The SDGW series gives the town and county in which the man was born. The CWGC data may also give the name of the street in which he or his next of kin—usually parents or wife—lived. In most cases both sources agree. For example, Pte Thomas Byrne of the 2nd RDF died of wounds on 27 August 1914. In the SDGW data he is listed as born in Drogheda, Co. Louth. However, in the CWGC data some further detail is given as to where in Drogheda he lived prior to enlistment. He is listed as being the son of Nicholas and Rose Byrne of 3 Boyne Place, Drogheda, Co. Louth. But there are anomalies and errors in both lists. There are Dublin Fusiliers listed in the SDGW but not in the CWGC, and vice versa. There are men listed in the SDGW with the same regimental number. Pte P. Campbell 17984 of the 2nd RDF has the same regimental number as Pte John O’Brien of the same battalion. This is explained by the fact that Campbell served and died of wounds on 15 October 1916 under the alias of ‘John O’Brien’. Sgt Henry Hare of the 5th RDF has the same regimental number (6745) as Pte Martin Walsh of the 2nd RDF. Nevertheless, by their random nature, the data and method of analysis do present a profile of the Dublin Fusiliers in terms of place of birth, age, etc.
Between 4 August 1914 and 11 November 1918, according to both the CWGC and the SDGW series, the total number of men who died while serving as Dublin Fusiliers was 4,858—281 officers and 4,577 men of other ranks.
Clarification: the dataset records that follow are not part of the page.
(** Hashes have 32 bytes in the code; others are refused. *)
Lemma prepare_call_short v h (j : Justification RawSignature) p jh e :
  length h <> 32 \/ length jh <> 32 ->
  DamysusEnclave_prepare v h (bincode_serialize j) (bincode_serialize p) jh 4096 e
  = ecall (mret (Err PE_WrongBlockHashLength)) e.
Proof.
  intros Hl. unfold DamysusEnclave_prepare, call_with_buffer.
  assert (forall buffer len s, ecall_prepare v (call_param_to_ptr h) (call_param_to_ptr (bincode_serialize j))
    (call_param_to_ptr (bincode_serialize p)) (call_param_to_ptr jh) (call_param_to_ptr buffer) len s
    = returns (mret (Err PE_WrongBlockHashLength, (buffer, len))) s) as Hf.
  { intros buffer len s. unfold ecall_prepare. rewrite !with_slice. unfold prepare_safe, try_into_hash.
    rewrite !bincode_roundtrip. destruct (Nat.eqb_spec (length h) 32); [|done].
    by destruct (Nat.eqb_spec (length jh) 32); [destruct Hl|]. }
  unfold enclave_fn, ecall, mbind, Outcome_bind. destruct (sg_crashed e); [done|].
  destruct (sgx_refuses _); [done|]. by rewrite Hf.
Qed.

(** ** The laws of the interface *)

#[export] Instance DamysusTEE_state : DamEnclaveState Tee := {|
  de_view := fun t => match sg_state (te_enclave t) with Uninitialized => 0%N | Initialized a => da_view a end;
  de_inv := fun t => match sg_state (te_enclave t) with Uninitialized => True | Initialized a => da_inv a end;
|}.

Lemma tee_call_fuel {E} from not_initialized too_small call max_len s :
  (forall a, call a <> NoFuel) -> tee_call (E := E) from not_initialized too_small call max_len s <> NoFuel.
Proof. intros Hc. unfold tee_call. destruct s as [|a]; [done|]. by apply outcome_bind_fuel. Qed.

Lemma receive_inv {E} (wrap : E -> MyError) from not_initialized too_small call max_len (t : Tee) r :
  ecall (tee_call from not_initialized too_small call max_len) (te_enclave t) = Val r ->
  (sg_state (te_enclave (receive wrap t r).2) = sg_state (te_enclave t) /\ exists e, (receive wrap t r).1 = Err e)
  \/ exists a rr a', sg_state (te_enclave t) = Initialized a /\ call a = Val (rr, a')
       /\ sg_state (te_enclave (receive wrap t r).2) = Initialized a'
       /\ forall c, (receive wrap t r).1 = Ok c -> rr = Ok c.
Proof.
  destruct r as [r e']. intros Hc%ecall_inv. unfold receive. cbn [fst snd te_enclave].
  destruct Hc as [(er & -> & Hs)|(x & -> & Hs)]; [left; eauto|]. unfold tee_call in Hs.
  destruct (sg_state (te_enclave t)) as [|a] eqn:Ht; [injection Hs as <- <-; left; eauto|].
  apply outcome_bind_inv in Hs as ([rr a'] & Hcall & Hs). cbn in Hs. injection Hs as Hx Hst.
  right. exists a, rr, a'. split; [done|]. split; [done|]. split; [done|]. intros c. subst x.
  unfold pack. destruct rr as [sc|]; [|done]. destruct (max_len <? _); [done|].
  rewrite bincode_roundtrip. by intros [= ->].
Qed.
Definition ecall_sign (payload : Ptr N * N) (signature : Ec256Signature) (counter : N) : St SharedState (N * (Ec256Signature * N)) :=
  payload ← lift (call_param_to_slice payload.1 payload.2);
  returns (sign_safe payload signature counter).

Definition ecall_toss (proof : Ptr N * N) (peer_id : N) : St SharedState (N * N) :=
  proof ← lift (call_param_to_slice proof.1 proof.2);
  returns (toss_safe proof peer_id).

Definition ecall_export (export : Ptr N * N) (export_len : nat) : St SharedState (N * (list N * nat)) :=
  export ← lift (call_param_to_slice export.1 export.2);
  returns (export_safe export export_len).

Definition ecall_recover (ent : TeeEntropy) (export : Ptr N * N) : St SharedState (N * ()) :=
  export ← lift (call_param_to_slice export.1 export.2);
  returns (recover_safe ent export).

Definition ecall_replace_peer (peer_id : N) (remote_pub_key : PubKey) (remote_ra : Ptr N * N) (max_round : N)
    : St SharedState (N * ()) :=
  remote_ra ← lift (call_param_to_slice remote_ra.1 remote_ra.2);
  returns (replace_peer_safe peer_id remote_pub_key remote_ra max_round).

(** ** [nxbft-tee]: the host *)

Local Abbreviation Enclave' := (SgxEnclave SharedState).
Local Abbreviation Sgx A := (Outcome (A * Enclave')).

(** The defaults the host's buffers start with. *)
Definition PubKey_default : PubKey := mkPubKey (replicate 32 0%N) (replicate 32 0%N).
Definition Ec256Signature_default : Ec256Signature := mkEc256Signature (replicate 8 0%N) (replicate 8 0%N).
Definition Mac128bit_default : Mac128bit := replicate 16 0%N.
According to the official history of the 1st battalion of the regiment written by H.C. Wylly (Neill’s Blue Caps. The history of the 1st Battalion Royal Dublin Fusiliers, vol. III) the figure is 269 officers and 4,508 men of other ranks. The last recorded death in the CWGC data is that of Pte M. Callaghan, 7th battalion, aged 39, a married man who lived at 38 Old Bride Street, Dublin. He died on 6 August 1921 and is buried at Grangegorman military cemetery. For the purposes of commemoration, the Commonwealth War Graves Commission stopped recording service personnel who died as a result of the Great War on 31 August 1921. According to the CWGC, the total number of men who died while serving with the Dublins at the time of their death between 4 August 1914 and 6 August 1921 is 4,973—292 officers and 4,681 men of other ranks.

Nationality profile

The Royal Dublin Fusiliers in the Great War 2Closer analysis of the data indicates a variance in the nationality profile (Fig. 1) of the battalions with time. The Irish and non-Irish (mainly English) compositions varied in each battalion as the war progressed (Fig. 2). The 2nd battalion was a regular one that served from the beginning of the war to the end. In August 1914, 87.3 per cent of its members were born in Ireland and 9.1 per cent in England. These were men who enlisted before the war. Irish recruitment into the British army between 1910 and 1913 remained steady. In 1910 Irish-born soldiers comprised 9.4 per cent of the British army, and 9.1 per cent in 1913. These percentages closely match the figure for the Irish population of the United Kingdom between 1910 and 1913 (9.7). By 31 May 1915 the Irish percentage of the 2nd RDF had dropped slightly to 84.4, while the English percentage rose slightly to 11.2. One explanation as to why the Irish concentration remained reasonably high up to 31 May 1915 was that the ‘wastage’, a term occasionally used to describe casualties, was replenished by regimental reservists from the 3rd, 4th and 5th reserve and special reserve battalions.
However, after the Battle of the Somme, when most of the reservists were used up, the Irish percentage dropped to 70.8 and the English percentage climbed to 19.4. This trend continued up to 31 August 1917, i.e. after the battalion’s part in the opening of the third Battle of Ypres (Passchendaele). Irish recruitment had dropped off drastically, and in order to keep the battalion up to strength the ‘wastage’ was made up mainly by Englishmen. Following the battle, the Irish concentration in the 2nd battalion began to rise and the English percentage to fall. This is explained by the fact that after the 16th (Irish) division’s part in Passchendaele (November 1917) the 8th and 9th (service) battalions of the regiment were disbanded and the men went into the 1st and 2nd regular battalions. After the German offensive in March 1918 and up to the end of the war in November, the Irish percentage of the battalion dropped off to 39.2 and the English percentage rose to 50.3. There were more English than Irish in the battalion by the end of the war. The decline in Irish representation in the regiment as the war progressed shows up in the service battalions as well (Table 1).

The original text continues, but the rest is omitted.